Imagine if Faith Christian students had staged a protest carrying signs that contained similar vulgar slurs targeting other people groups. Individuals would be calling for the forfeiture of our state accreditation and seeking to ban us from participating in IHSAA athletics. Yet that is exactly what occurred during the instructional day at one of our state’s premier taxpayer-funded public high schools.

What is even more stunning is that also in attendance at this event was an officer of the school board, two West Lafayette City Council members, and paid school staff. While communication and action occurred after the event, it seems no one had the wisdom or courage to step up in the moment and take a stand against targeted hate speech and take down the signs that clearly violated school policy. At the very time a principled adult was desperately needed, not one could be found.

The reason I was asked to speak to our student body was because kids were asking why people at a peer institution hated us so ferociously that they would make and carry signs of this nature. Is it simply because of our faith in God and His Word? We have no desire to force our views on them – why would they stage a march to attempt to force their views on us? And why would school board members, city council members, and school staff join in their efforts?

Thankfully, Scripture presents a comprehensive world and life view that guides students during episodes of abuse and mistreatment. Principally, such occurrences provide an opportunity to choose to love those who hate you. Jesus explained as much in the Sermon on the Mount when he instructed women and men to “love your enemies and pray for those who persecute you” (Matthew 5:43-44).

I am glad we have the freedom to discuss such biblical truth openly with questioning hearts.  This and many other principles from the same Bible the West Lafayette City Council sought to criminalize must be our students’ sole authority for faith and practice.
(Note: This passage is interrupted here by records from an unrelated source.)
Lemma isoformat_utc us : exists body, isoformat (Datetime us 0) = body +:+ "+00:00" /\ all_chars iso_char body = true.
Proof.
  rewrite isoformat_parts. cbv zeta. cbn [dt_us dt_off]. destruct (civil_from_days _) as [[y m] d].
  set (l := (us + 0 * 1000000) mod us_per_day). change (offset_text 0) with "+00:00".
  exists (zero_pad 4 y +:+ "-" +:+ two m +:+ "-" +:+ two d +:+ String "T"
    (two (l / 1000000 / 3600) +:+ ":" +:+ two (l / 1000000 / 60 mod 60) +:+ ":" +:+ two (l / 1000000 mod 60) +:+
     fraction_text (l mod 1000000))). split.
  - by rewrite !string_app_assoc, !string_app_cons, !string_app_assoc.
  - unfold two, fraction_text. rewrite !all_chars_app. cbn [all_chars]. rewrite !all_chars_app, !padded_iso.
    destruct (_ =? 0); [done|]. by rewrite all_chars_app, padded_iso.
Qed.

(** Times the code keeps: UTC, in the years a datetime has. *)
Definition utc (dt : datetime) : Prop := dt_off dt = 0 /\ 1 <= year_of (dt_us dt) <= 9999.

Lemma utc_representable dt : utc dt -> representable dt.
Proof. intros [Ho Hy]. unfold representable. rewrite Ho, Z.mul_0_l, Z.add_0_r. by split. Qed.

Lemma utc_eta dt : utc dt -> Datetime (dt_us dt) 0 = dt.
Proof. intros [Ho _]. destruct dt as [us off]. cbn in *. by rewrite Ho. Qed.

Lemma timestamp_parts dt : utc dt -> exists body, _timestamp dt = body +:+ "Z" /\ isoformat dt = body +:+ "+00:00"
  /\ all_chars iso_char body = true.
Proof.
  intros Hu. rewrite <- (utc_eta dt Hu). destruct (isoformat_utc (dt_us dt)) as (body & Hi & Hb). exists body.
  unfold _timestamp. rewrite Hi, utc_to_zulu; [done|]. by apply (all_chars_has_char iso_char).
Qed.

Lemma iso_no_space body : all_chars iso_char body = true -> no_space (body +:+ "Z") = true.
Proof.
  intros Hb. unfold no_space. rewrite all_chars_app, andb_true_iff. split; [|done]. eapply all_chars_impl; [|exact Hb].
  intros c. by destruct c as [[] [] [] [] [] [] [] []].
Qed.

Lemma parse_printed dt : utc dt -> _parse_timestamp (VStr (_timestamp dt)) = Some (Some dt).
Proof.
  intros Hu. destruct (timestamp_parts dt Hu) as (body & Ht & Hi & Hb). unfold _parse_timestamp.
  rewrite Ht, py_strip_no_space by by apply iso_no_space.
  replace (String.eqb (body +:+ "Z") "") with false by by destruct body.
  rewrite zulu_to_utc by by apply (all_chars_has_char iso_char). rewrite <- Hi.
  rewrite fromisoformat_isoformat by by apply utc_representable. destruct Hu as [Ho Hy]. rewrite Ho, Z.mul_0_l, Z.add_0_r.
  unfold in_utc. cbn [fst snd]. rewrite Z.mul_0_l, Z.sub_0_r.
  rewrite !(proj2 (Z.leb_le _ _)) by lia. cbn [andb mbind option_bind]. by rewrite (utc_eta dt) by by split.
Qed.

(** C35: the timestamps of the row survive.  What [_timestamp] writes of a time
    in UTC is read back by [_parse_timestamp] as that time, to the microsecond,
    in every year a datetime has. *)
Theorem timestamp_roundtrip us : 1 <= year_of us <= 9999 ->
  _parse_timestamp (VStr (_timestamp (Datetime us 0))) = Some (Some (Datetime us 0)).
Proof. intros Hy. by apply parse_printed. Qed.

Lemma timestamp_roundtrip_witness : 1 <= year_of 1709251199000042 <= 9999 /\
  _parse_timestamp (VStr (_timestamp (Datetime 1709251199000042 0))) = Some (Some (Datetime 1709251199000042 0)).
Proof.
  split; [by vm_compute|]. apply (timestamp_roundtrip 1709251199000042). by vm_compute.
Defined.

(** ** When it comes due *)

Lemma utc_add dt n u : utc dt -> dt_add_seconds dt n = Some u -> utc u /\ dt_us u = dt_us dt + n * 1000000.
Proof.
  intros [Ho Hy] Hadd. split; [|by apply dt_add_seconds_us]. unfold dt_add_seconds in Hadd. rewrite Ho in Hadd.
  rewrite Z.mul_0_l, Z.add_0_r in Hadd. destruct (_ && _) eqn:E in Hadd; [|done]. injection Hadd as <-.
  rewrite andb_true_iff, !Z.leb_le in E. done.
Qed.

Lemma later_us a b : dt_us (later a b) = Z.max (dt_us a) (dt_us b).
Proof. unfold later, dt_ltb. destruct (Z.ltb_spec (dt_us a) (dt_us b)); lia. Qed.

(** The parts of [pending_is_due] once its two times are read. *)
Lemma due_at_read state now bypass status retry due :
  dget "status" state = VStr status -> _parse_timestamp (dget "next_retry_at" state) = Some retry ->
  _parse_timestamp (dget "due_at" state) = Some due ->
  due_at state now bypass =
  Some (negb (String.eqb status "failed" && from_option (dt_ltb now) false retry)
        && (bypass || String.eqb status "deferred"
            || from_option (fun d => Z.max (dt_us d) (dt_us (default d retry)) <=? dt_us now) false due)).
Proof.
  intros Hs Hr Hd. unfold due_at. rewrite Hs, Hr, Hd. cbn [mbind option_bind eq_str py_eq].
  replace (match retry with Some r => String.eqb status "failed" && dt_ltb now r | None => false end)
    with (String.eqb status "failed" && from_option (dt_ltb now) false retry) by by destruct retry; [|rewrite andb_false_r].
  destruct (_ && from_option _ _ _); [done|]. destruct bypass; [done|]. destruct (String.eqb status "deferred"); [done|].
  cbn [negb andb orb]. f_equal. destruct due as [d|]; [|done]. cbn [from_option]. unfold dt_ltb. rewrite later_us. by rewrite Z.leb_antisym.
Qed.

(** The debounce of a mark: zero when it is immediate. *)
Definition debounce (m : mark) : Z := if m_immediate m then 0 else XRAY_VPN_AUTO_DEBOUNCE_SECONDS.

(** A mark is trailing.  What a mark writes at the time [current] is due
    [debounce] seconds later and not before, so every further mark, which
    writes a new row, puts the reconcile off again; a bypass does not wait.
    Whatever the row was before. *)
Theorem mark_comes_due m current previous value now bypass : utc current -> marked_value m current previous = Some value ->
  due_at value now bypass = Some (bypass || (dt_us current + debounce m * 1000000 <=? dt_us now)).
Proof.
  intros Hu. unfold marked_value, debounce. destruct (int_field "revision" previous) as [n|]; [|done]. cbn [mbind option_bind].
  destruct (dt_add_seconds _ _) as [due|] eqn:Ed; [|done]. cbn [mbind option_bind].
  destruct (int_field "applied_revision" previous) as [a|]; [|done]. cbn [mbind option_bind]. intros [= <-].
  destruct (utc_add _ _ _ Hu Ed) as [Hud Hd].
  rewrite (due_at_read _ now bypass "pending" None (Some due)); try by destruct (m_workflow m).
  - cbn [String.eqb Ascii.eqb Bool.eqb andb negb from_option default]. by rewrite orb_false_r, Z.max_id, Hd.
  - destruct (m_workflow m); by rewrite <- (parse_printed due Hud).
Qed.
After our school assembly, I was asked to host a voluntary question and answer session which many of our students chose to attend. Their poignant questions were heartbreaking as they wrestled with how to react to what is transpiring. One student athlete wanted to know how he and his family should respond if this kind of treatment occurs at our athletic contests with WLHS or the other public schools we play. Another young lady asked if we would enhance our school security because of this heightened level of animus towards us.

Perhaps the tenderest moment came when a student asked with tear-filled eyes if we should take greater steps to protect our elementary students because shooters often target those most vulnerable. I assume she was asking out of concern for her younger siblings.

What kind of toxic culture has been created in West Lafayette, IN that young students at any school should have to be concerned about such matters as a regular part of their school day? It is high time the adults seek to foster an environment where a variety of viewpoints on various cultural concerns can be welcomed in our diverse community. That would be a far better model for the young leopards to follow.

Advocate? Yes. Hate? No. Not now, and not ever.

Steve Viars
Dr. Viars has served as a pastor and counselor at Faith since 1987. He is an author, national speaker, and Vice President of the Board of Directors for the Biblical Counseling Coalition.